There are going to be tax changes. We're going to have market value assessment again. They've been able to push that off for some time for a reason. The reason we don't have it yet is because they don't quite know what to do. They have been told by a number of experts in the field that market value assessment is too complicated to bring in in the time they want, so they're scrambling. The experts from British Columbia have said, "You don't have the resources to do it." No other private sector person has taken either the bait or the contract, because they know they don't have the resources to do an effective job, so they're buying some time. They've pushed it off. But market value is coming and a lot of people will be hurt, especially if it's not done effectively. Even if they do it as effectively as they can, there will be a lot of people who will be hurt by it. But that's coming, and education reform is coming.
All of these reforms, so-called, are coming to service the income tax cut. It has to come and these matters have to be dealt with because they need cash and they need it right away. The measures they're about to introduce, of which we know nothing, because they won't tell us what they're going to introduce -- we have a fairly good idea but they won't tell us -- are there and need to be introduced in January so they can service the tax cut. They have a cash problem. They know that and the whole world seems to know that. I want to get on to a few other things and come back to the income tax cut, if I have some time.
The member for Don Mills said, "We need to introduce these 16 bills because we want to encourage jobs."
Mr Turnbull: York Mills.
Mr Len Wood: That's the government whip.
Mr Marchese: Yes. York Mills is you, David. I'm talking about the member for Don Mills. I wasn't talking about you.

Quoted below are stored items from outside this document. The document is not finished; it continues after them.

(** The loop over a packed array of a pointer field.  The error of a full
    array goes to the message's stream, so it is part of the result. *)
Fixpoint pointer_packed_loop (n : nat) (f : pb_field) (func : option decoder)
    (it : field_iter) (allocated_size : Z) :
    M istream (option unit * option string * field_iter) :=
  s <- get_stream ;;
  if bytes_left s =? 0 then ret (Some tt, None, it)
  else
    match n with
    | O => out_of_fuel
    | S k =>
        size <- read_pSize it ;;
        if size =? PB_SIZE_MAX
        then ret (None, Some "too many array entries"%string, it)
        else
          a <- (if allocated_size <? size + 1 then
                  let remain := u64 (Z.quot (u64 (bytes_left s - 1)) (data_size f) + 1) in
                  let allocated_size :=
                    if remain <? u64 (PB_SIZE_MAX - allocated_size)
                    then u64 (allocated_size + remain) else u64 (allocated_size + 1) in
                  (if data_size f =? 0 then ub else ret tt) ;;
                  must allocate_field (pData it) (data_size f) allocated_size ;;
                  ret (Some allocated_size)
                else ret (Some allocated_size)) ;;
          match a with
          | None => ret (None, None, it)
          | Some allocated_size =>
              base <- load_ptr (pData it) ;;
              let pItem := base + u32 (data_size f * size) in
              if pItem =? 0 then ret (None, None, it)
              else
                initialize_pointer_field pItem f ;;
                o <- call_decoder func f pItem ;;
                match o with
                | None => ret (None, None, it)
                | Some _ =>
                    size <- read_pSize it ;;
                    it <- write_pSize it (u32 (size + 1)) ;;
                    pointer_packed_loop k f func it allocated_size
                end
          end
    end.

Definition decode_pointer_field (wire_type : Z) (it : field_iter) :
    M istream (option field_iter) :=
  f <- cur_field it ;;
  let t := type f in
  func <- of_option (PB_DECODERS !! Z.to_nat (PB_LTYPE t)) ;;
  let h := PB_HTYPE t in
  if (h =? PB_HTYPE_REQUIRED) || (h =? PB_HTYPE_OPTIONAL) || (h =? PB_HTYPE_ONEOF) then
    (if PB_LTYPE t =? PB_LTYPE_SUBMESSAGE then
       p <- load_ptr (pData it) ;;
       if negb (p =? 0) then pb_release_single_field fuel it else ret tt
     else ret tt) ;;
    it <- (if h =? PB_HTYPE_ONEOF then write_pSize it (tag f) else ret it) ;;
    if (PB_LTYPE t =? PB_LTYPE_STRING) || (PB_LTYPE t =? PB_LTYPE_BYTES) then
      must call_decoder func f (pData it) ;; ret (Some it)
    else
      must allocate_field (pData it) (data_size f) 1 ;;
      p <- load_ptr (pData it) ;;
      initialize_pointer_field p f ;;
      must call_decoder func f p ;; ret (Some it)
  else if h =? PB_HTYPE_REPEATED then
    if (wire_type =? PB_WT_STRING) && (PB_LTYPE t <=? PB_LTYPE_LAST_PACKABLE) then
      allocated_size <- read_pSize it ;;
      substream <-? pb_make_string_substream ;;
      r <- on_stream substream
             (pointer_packed_loop (S (Z.to_nat (bytes_left substream))) f func it
                                  allocated_size) ;;
      let '((status, err, it), substream) := r in
      s <- get_stream ;;
      put_stream (match err with Some e => set_err (Some e) s | None => s end) ;;
      must pb_close_string_substream substream ;;
      match status with Some _ => ret (Some it) | None => return_false end
    else
      size <- read_pSize it ;;
      if size =? PB_SIZE_MAX then PB_RETURN_ERROR "too many array entries"
      else
        must allocate_field (pData it) (data_size f) (u32 (size + 1)) ;;
        base <- load_ptr (pData it) ;;
        let pItem := base + u32 (data_size f * size) in
        it <- write_pSize it (u32 (size + 1)) ;;
        initialize_pointer_field pItem f ;;
        must call_decoder func f pItem ;; ret (Some it)
  else PB_RETURN_ERROR "invalid field type".

(** [do { ... } while (substream.bytes_left)], on the substream. *)
Fixpoint callback_loop (n : nat) (fn : Z) (f : pb_field) (arg : Z) :
    M istream (option unit) :=
  match n with
  | O => out_of_fuel
  | S k =>
      must cb_decode fn f arg ;;
      s <- get_stream ;;
      if bytes_left s =? 0 then return_true else callback_loop k fn f arg
  end.
(** Reading and writing the count or the tag of the union. *)
Lemma read_pSize_safe {T} d fs dest k it f :
  member d fs dest k f -> fs !! k = Some f -> it_ok fs dest k it ->
  PB_HTYPE (type f) = PB_HTYPE_REPEATED \/ PB_HTYPE (type f) = PB_HTYPE_ONEOF ->
  msafe (read_pSize (S := T) it) (fun v => 0 <= v).
Proof.
  intros Hm Hf (_ & _ & [Hs|(g & v & _ & _ & Hs & Hv)]) Ht; unfold read_pSize; rewrite Hs.
  - eapply msafe_mono; [apply msafe_load_u|cbv beta; lia].
    eapply range_in_mono; [exact W_R|]. by apply (mb_count _ _ _ _ _ Hm).
  - by apply msafe_ret.
Qed.
Lemma write_pSize_safe {T} d fs dest k it f v :
  member d fs dest k f -> fs !! k = Some f -> it_ok fs dest k it ->
  PB_HTYPE (type f) = PB_HTYPE_REPEATED \/ PB_HTYPE (type f) = PB_HTYPE_ONEOF ->
  msafe (write_pSize (S := T) it v)
    (fun it' => it_ok fs dest k it' /\ (size_at fs dest k it -> it' = it)).
Proof.
  intros Hm Hf Hok Ht. pose proof Hok as (Hk & Hat & Hs).
  unfold write_pSize. destruct Hs as [Hs|(g & v' & Hg & Hr & Hs & Hv)]; rewrite Hs.
  - eapply msafe_bind; [apply msafe_store_u; [done|by apply (mb_count _ _ _ _ _ Hm)]|].
    intros _ _. by apply msafe_ret.
  - apply msafe_ret. split.
    + split; [done|]. split; [by destruct Hat|]. right. exists g, (u32 v). cbn.
      split_and!; try done. apply wrap_range. lia.
    + unfold size_at. by rewrite Hs.
Qed.

(** The types a static field can have. *)
Lemma member_ltype d fs dest k f :
  member d fs dest k f -> In (PB_LTYPE (type f)) [8; 0; 1; 2; 3; 4; 5; 6; 7; 10].
Proof.
  intros Hm. pose proof (mb_fits _ _ _ _ _ Hm) as Hf. unfold item_fits in Hf.
  assert (0 <= PB_LTYPE (type f) < 16).
  { unfold PB_LTYPE. change 0x0F with (Z.ones 4). rewrite Z.land_ones by lia.
    by apply Z.mod_pos_bound. }
  set (l := PB_LTYPE (type f)) in *.
  assert (In l [8; 0; 1; 2; 3; 4; 5; 6; 7; 10] \/ In l [9; 11; 12; 13; 14; 15]) as [Hl|Hl]
    by (cbn; lia); [done|].
  cbn [In] in Hl. repeat (destruct Hl as [Hl|Hl]; [rewrite <- Hl in Hf; discriminate Hf|]). done.
Qed.

Lemma member_not_extension d fs dest k f :
  member d fs dest k f -> PB_LTYPE (type f) <> PB_LTYPE_EXTENSION.
Proof. intros Hm E. pose proof (mb_fits _ _ _ _ _ Hm) as Hf. unfold item_fits in Hf. by rewrite E in Hf. Qed.

Lemma ok_size fs dest k it f :
  it_ok fs dest k it -> fs !! k = Some f -> PB_HTYPE (type f) <> PB_HTYPE_REPEATED ->
  size_at fs dest k it.
Proof. intros (_ & _ & [Hs|(g & v & Hg & Hr & _)]) Hf Hn; [done|]. by simplify_eq. Qed.

(** ** Default values *)

Lemma default_message_safe {T} d fs size dest (fld : field_iter -> M T unit) :
  object d fs size dest ->
  (forall k f it, (k < entries fs)%nat -> fs !! k = Some f -> iter_at fs dest k it ->
     size_at fs dest k it -> msafe (fld it) (fun _ => True)) ->
  msafe (pb_message_set_to_defaults_with fld fs dest) (fun _ => True).
Proof.
  intros Hob Hf. apply (all_fields_safe d fs size); [done|].
  intros. apply msafe_lift. by eapply Hf.
Qed.

(** Setting the has-flag or the count, and whether the data follows. *)
Lemma reset_size_safe {T} d fs dest k it f :
  member d fs dest k f -> fs !! k = Some f -> it_ok fs dest k it -> size_at fs dest k it ->
  PbSafe.msafe R W (S := T)
    (if (PB_HTYPE (type f) =? PB_HTYPE_OPTIONAL) && negb (pSize_is_pData it) then
       write_has it 0 ;; ret true
     else if (PB_HTYPE (type f) =? PB_HTYPE_REPEATED) || (PB_HTYPE (type f) =? PB_HTYPE_ONEOF)
     then write_pSize it 0 ;; ret false
     else ret true)
    (fun b => b = true -> PB_HTYPE (type f) <> PB_HTYPE_REPEATED).
Proof.
  intros Hm Hf Hok Hs. destruct (HTYPE_cases (type f)) as [E|[E|[E|E]]]; rewrite E;
    cbn [Z.eqb andb orb PB_HTYPE_REQUIRED PB_HTYPE_OPTIONAL PB_HTYPE_REPEATED PB_HTYPE_ONEOF Pos.eqb].
  - by apply msafe_ret.
  - destruct (pSize_is_pData it); [by apply msafe_ret|]. unfold write_has. rewrite Hs.
    eapply msafe_bind; [|intros; by apply msafe_ret].
    apply (msafe_store_u R W W_R 1). intros i Hi. replace i with (dest + field_size_offset fs k) by lia.
    by apply (mb_flag _ _ _ _ _ Hm).
  - eapply msafe_bind; [eapply write_pSize_safe; eauto|]. intros. by apply msafe_ret.
  - eapply msafe_bind; [eapply write_pSize_safe; eauto|]. intros. by apply msafe_ret.
Qed.

Lemma default_field_safe {T} d : forall fs size dest fuel k f it,
  object d fs size dest -> (d <= fuel)%nat ->
  (k < entries fs)%nat -> fs !! k = Some f -> iter_at fs dest k it -> size_at fs dest k it ->
  msafe (pb_field_set_to_default (S := T) fuel it) (fun _ => True).
Proof.
  induction d as [|d IH]; intros fs size dest fuel k f it Hob Hle Hk Hf Hat Hsz.
  { by destruct Hob. }
  destruct fuel as [|fuel]; [lia|]. cbn [pb_field_set_to_default].
  pose proof (object_member d fs size dest k f Hob Hk Hf) as Hm.
  assert (it_ok fs dest k it) as Hok by (split; [done|split; [done|by left]]).
  eapply msafe_cur; [done..|]. cbv zeta.
  rewrite (proj2 (Z.eqb_neq (PB_LTYPE _) _) (member_not_extension _ _ _ _ _ Hm)).
  rewrite (mb_atype _ _ _ _ _ Hm), Z.eqb_refl.
  eapply msafe_bind; [by eapply reset_size_safe|]. intros [|] Hr; [|by apply msafe_ret].
  specialize (Hr eq_refl). pose proof (member_range _ _ _ _ _ Hm Hr) as Hd.
  rewrite (ia_data _ _ _ _ Hat).
  destruct (Z.eqb_spec (PB_LTYPE (type f)) PB_LTYPE_SUBMESSAGE) as [El|El].
  - destruct (member_submessage _ _ _ _ _ Hm El) as (g & Eg & Hg).
    eapply msafe_bind; [by eapply (msafe_of_option R W _ _ (fun x => x = g))|]. intros x ->.
    eapply default_message_safe; [apply Hg; [apply Hm|done]|].
    intros. eapply IH; try done; [apply Hg; [apply Hm|done]|lia].
  - destruct (Z.eqb_spec (ptr f) 0); cbn [negb].
    + by apply msafe_memset.
    + apply msafe_memcpy; [done|done| |apply Hm]. by apply (mb_default _ _ _ _ _ Hm).
Qed.

Lemma defaults_safe {T} d fs size dest fuel :
  object d fs size dest -> (d <= fuel)%nat ->
  msafe (pb_message_set_to_defaults (S := T) fuel fs dest) (fun _ => True).
Proof. intros Hob Hle. eapply default_message_safe; [done|]. intros. by eapply default_field_safe. Qed.

(** ** Release *)

Lemma for_items_safe {T} n p step (body : Z -> M T (option unit)) :
  (forall i, (i < n)%nat -> msafe (body (p + Z.of_nat i * step)) (fun _ => True)) ->
  msafe (for_items n p step body) (fun _ => True).
Proof.
  revert p; induction n as [|n IH]; intros p Hb; cbn [for_items]; [by apply msafe_ret|].
  eapply msafe_bindo; [|done|].
  - specialize (Hb 0%nat ltac:(lia)). by replace (p + Z.of_nat 0 * step) with p in Hb by lia.
  - intros _ _. apply IH. intros i Hi. specialize (Hb (S i) ltac:(lia)).
    by replace (p + step + Z.of_nat i * step) with (p + Z.of_nat (S i) * step) by lia.
Qed.

Lemma release_message_safe {T} d fs size dest (single : field_iter -> M T unit) :
  object d fs size dest ->
  (forall k f it, (k < entries fs)%nat -> fs !! k = Some f -> iter_at fs dest k it ->
     size_at fs dest k it -> msafe (single it) (fun _ => True)) ->
  msafe (pb_release_with single fs dest) (fun _ => True).
Proof.
  intros Hob Hf. unfold pb_release_with. rewrite (proj2 (Z.eqb_neq dest 0)) by (destruct Hob; lia).
  apply (all_fields_safe d fs size); [done|]. intros. apply msafe_lift. by eapply Hf.
Qed.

"We want to encourage jobs. We want to encourage economic growth." That's what the member says. How these bills are going to help economic growth or encourage jobs is beyond me. He speaks the nice language about jobs, makes it appear that by saying it, these bills deal with jobs, but there is nothing in those bills that will create jobs in fact. Remember, this is the government that said if you elect them, they're going to create 725,000 or 740,000 jobs. We were going to prosper with the Tories. That's a favourite word of Mulroney, by the way, and the Tories provincially here use it as well. We will prosper with them. The jobs will simply roll like a snowball rolling down a mountain. But we haven't seen these jobs. We haven't seen them.
Mr Turnbull: Yes, we have.
Mr Marchese: The member for York Mills says, "Yes, we have." He quite proudly says, as members over there have said from time to time, "We have created 125,000 jobs." They say it proudly. They fail to make a different kind of connection, and that is, unemployment is at 10%. In Ontario, it's 9.3%, 9.4% -- very close to 10% -- higher than at any other period in our history.
Mr Len Wood: In the north, 15%.
Mr Marchese: In the north it's probably higher, of course. So this member says, "We have created 125,000 jobs." He says that proudly. But unemployment is very high, youth unemployment is very high, wages are coming down in this prosperous province that this member and this minister were speaking about and to. The jobs they're promising are not coming.
Mr Len Wood: We're worse off now than we were before.
Mr Marchese: We are worse off now than we were before, and the member for York Mills keeps on saying, "Yes, they are." Unemployment has gone up and it's getting higher. How he can speak proudly of that record is beyond me. We would have had prosperity by now. It's a year and a half into their mandate. Prosperity should have been rolling from the early start of this government. It's not coming.
There are a few things that worry the public. The public has a better sense of the reality we're trying to deal with than the nonsense that is spoken about by the government members. I have a few articles here that speak to the cruelty, the reality that we are experiencing here in Ontario under this government that speaks about prosperity.
The Acting Speaker: I just want to remind the member that we are now debating the amendment to the motion; not the motion, the amendment.
Mr Marchese: I am speaking to the amendment and to the main motion as well, at the same time. They are all interconnected.
I want to refer to a number of articles that have appeared in the last couple of months that speak to the reality that we have in Ontario.
"Need for Hostels Soaring." "Metro's shelters for homeless men are experiencing unprecedented demand. This month 1,300 men are occupying shelters nightly, an increase of more than 20% over this time last year. `All of our shelters are overburdened,' one of the administrators from the Metro government says, `and people are desperate.'"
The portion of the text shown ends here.